The only thing that's worse than losing a deal, is losing a deal and not learning anything from it.
For sales professionals 'lost' deals are a part of the job, and for the most part, we take it in our stride. From a business perspective, there's still a lot of value in these deals that need to be captured and evaluated. Some of the best sales-orientated companies that we have worked with take a rigorous approach to capturing and categorising each deal that they don't win. When Tenacre implements Salesforce CRM Dubai, we always add a feature that requires the salesperson to add more information to the record when they are closing an Opportunity as 'Closed Lost'. This information isn't to drag the sales staff over the coals, but to ensure that each of our clients are capturing and evaluating this valuable information.

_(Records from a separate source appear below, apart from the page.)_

Lemma sample_size (a size : nat) (drawn : list nat) :
  sample_ok a size drawn -> (size <= a)%nat.
Proof.
  intros [Hlen [Hnd Hlt]].
  assert (H : (List.length drawn <= List.length (seq 0 a))%nat).
  { apply NoDup_incl_length; [exact Hnd|].
    intros i Hi. rewrite Forall_forall in Hlt. apply in_seq.
    specialize (Hlt i Hi). lia. }
  rewrite length_seq in H. lia.
Qed.

(** With at least one cluster and a proper sample the loop is entered, on
    centroids taken from the dataset. *)
Lemma kmeans_enters_loop (fuel : nat) (boxes : list Box) (k : Z)
  (dist : list Box -> result Box) (drawn : list nat) :
  (1 <= k)%Z -> sample_ok (List.length boxes) (Z.to_nat k) drawn ->
  exists clusters,
    take boxes drawn = Ok clusters
    /\ List.length clusters = Z.to_nat k
    /\ boxes <> []
    /\ (forall c, In c clusters -> In c boxes)
    /\ kmeans fuel boxes k dist drawn
       = kmeans_loop fuel boxes (Z.to_nat k) dist clusters
           (repeat 0%nat (List.length boxes)).
Proof.
  intros Hk Hs. pose proof (sample_size _ _ _ Hs) as Hle.
  destruct Hs as [Hlen [_ Hlt]].
  destruct (take_ok boxes drawn Hlt) as [cs Ecs].
  exists cs. split; [exact Ecs|]. split; [|split; [|split]].
  - rewrite (take_length _ _ _ Ecs). exact Hlen.
  - intros ->. simpl in Hle. lia.
  - now apply take_members with (idx := drawn).
  - unfold kmeans, np_random_choice.
    destruct (Z.ltb_spec k 0); [lia|].
    destruct (Nat.eqb_spec (List.length boxes) 0); [lia|]. simpl andb.
    cbv iota.
    destruct (Nat.ltb_spec (List.length boxes) (Z.to_nat k)); [lia|].
    simpl bind. rewrite Ecs. reflexivity.
Qed.

Lemma pos_mid (a b : Q) : 0 < a -> 0 < b -> 0 < (a + b) / 2.
Proof.
  intros Ha Hb. apply Qlt_shift_div_l; [reflexivity | lra].
Qed.
(** X1.  on any store whatever, the bootstrap returns; it changes no row that
    was there, adds rows to CATEGORY and EXERCISE only, and leaves every
    seed category with all its seed exercises in place. *)
Theorem initialize_never_fails (s : DB) :
  exists s',
    _initialize_database s = Ok s' /\
    rows (PLAYER s') = rows (PLAYER s) /\
    rows (COACH s') = rows (COACH s) /\
    rows (TEAM s') = rows (TEAM s) /\
    rows (PARENT s') = rows (PARENT s) /\
    rows (PARENT_PLAYER s') = rows (PARENT_PLAYER s) /\
    rows (PLAYER_EXERCISE s') = rows (PLAYER_EXERCISE s) /\
    extends (rows (CATEGORY s)) (rows (CATEGORY s')) /\
    extends (rows (EXERCISE s)) (rows (EXERCISE s')) /\
    forall category names,
      In (category, names) exercises -> stored s' category names.
Proof.
  destruct (initialize_returns s)
    as (s' & Hrun & HP & HC & HT & HPa & HPP & HPE & Hc & He & Hseed).
  exists s'. split; [exact Hrun|].
  do 8 (split; [assumption|]).
  intros category names Hitem. unfold seeded in Hseed.
  rewrite forallb_forall in Hseed. specialize (Hseed _ Hitem).
  cbn [fst snd] in Hseed.
  destruct (find _ (rows (CATEGORY s'))) as [c|] eqn:Hfind; [|discriminate].
  apply find_some in Hfind. destruct Hfind as [Hin Hname].
  apply String.eqb_eq in Hname.
  exists c. split; [exact Hin|]. split; [exact Hname|].
  intros n Hn. rewrite forallb_forall in Hseed. specialize (Hseed n Hn).
  apply existsb_exists in Hseed. destruct Hseed as (e & He_in & Hmatch).
  apply andb_prop in Hmatch. destruct Hmatch as [Hid Hn'].
  apply Z.eqb_eq in Hid. apply String.eqb_eq in Hn'.
  exists e. split; [exact He_in|]. split; [exact Hn'|exact Hid].
Qed.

Here's how why you should start evaluating each lost deal, and some tip's on how to start this process off.
Identify new competitors quickly
When a new competitor enters your market they will have evaluated your pricing, product range, and sales strategies. One of the easiest ways to grab market share early is to compete aggressively on price to get a foothold in the market. When this happens, agile companies will realise what's happening and put in place a competitive strategy to prevent the new competitor from impacting on their sales growth.
The challenge for the incumbent company is to realise what is happening early enough to be able to react before it's too late.
With 'Lost Opportunity Analysis Reports' in Salesforce CRM, the sales managers can see in real time the number and value of each deal that has been lost to that competitor in real time.
Feedback on your pricing structure
'Price' is a fairly common reason that the Sales team will put forward as the reason for not winning a new deal. If your competitors are offering cheaper rates, better payment terms or better-bundled offers then you better be aware of this so that you can adjust your pricing to stay competitive.
Having a better understanding of the pricing tactics of your competitors also helps you to put in place your own discounting policies. Many sales teams have a formal structure in place that gives the individual salesperson discretion on discounting up to a certain percentage, and thereafter the higher discounts need to be signed off by the sales manager or sales director. These 'approval processes' are a standard feature of Salesforce CRM Dubai projects that we implement.
Evaluate effectiveness at qualifying sales deals
Qualifying sales opportunities is a key skill that all salespeople show have. It helps them to make better decisions on where to spend their time, and how to properly forecast revenue for this business. When we get this wrong it can lead to unrealistic expectations and ongoing missed targets.
Capturing the number and value of deals that didn't close due to 'Project didn't go ahead', or 'No response' will help us to understand if the sales team are creating sales opportunities with the incorrect sales stage. There are two problems with your sales process when this happens
- Your sales team need coaching on how to qualify deals earlier in the sales process.
- Your sales managers need to watch out for sales opportunities that hang around the middle of the sales pipeline (developing) for months on end. Repeatedly changing the close date on a deal can be a form of denial. Better close it out earlier and remove it from the sales pipeline than letting it artificially inflate the value of your forecasts
Build knowledge on sales objections
When you have a report on all of the lost deals that your sales team have worked on each month, it allows you to review each deal with the salesperson involved. This is a fantastic opportunity for coaching and working on their objection handling skills. Handling objections, like qualifying sales opportunities, is a standard task for professional salespeople, and one of the key skills that can have a positive impact on sales figures.
If you can review the lost sales reports and identify objections that your salespeople were unable to overcome, you can put in place the tools and training to prevent this from happening in the future. As an example, your team loses three sales opportunities in the publishing industry because the client thinks that your company doesn't know enough about this industry. Let's deal with that objection by digging out case studies from clients in publishing and going after these clients to ask them for a testimonial. The next time this objection is raised, your sales team can confidently deal with it by sharing these case studies.
Understand your product - market fit
What happens when your sales team are continually losing deals because your product or service is simply not the best solution? As hard as this is to admit to, sometimes we all find that there may be a very niche product that has been developed specifically for a certain industry that is a better fit to customers than your more mass market option. When we know that this is the case we can consider our options and decide to either
- Develop new solutions that are a better fit for this market, or
- Concentrate your marketing and sales efforts in the sectors that you have a better product-market fit
These five benefits of evaluating your lost sales opportunities will ensure that your sales process remain agile and effective. Taking this information onboard at your monthly sales review meetings will give your team a real competitive advantage over your competition. Building the Salesforce CRM features to capture this data is pretty straightforward for our consultants, yet will have a massive impact on your business.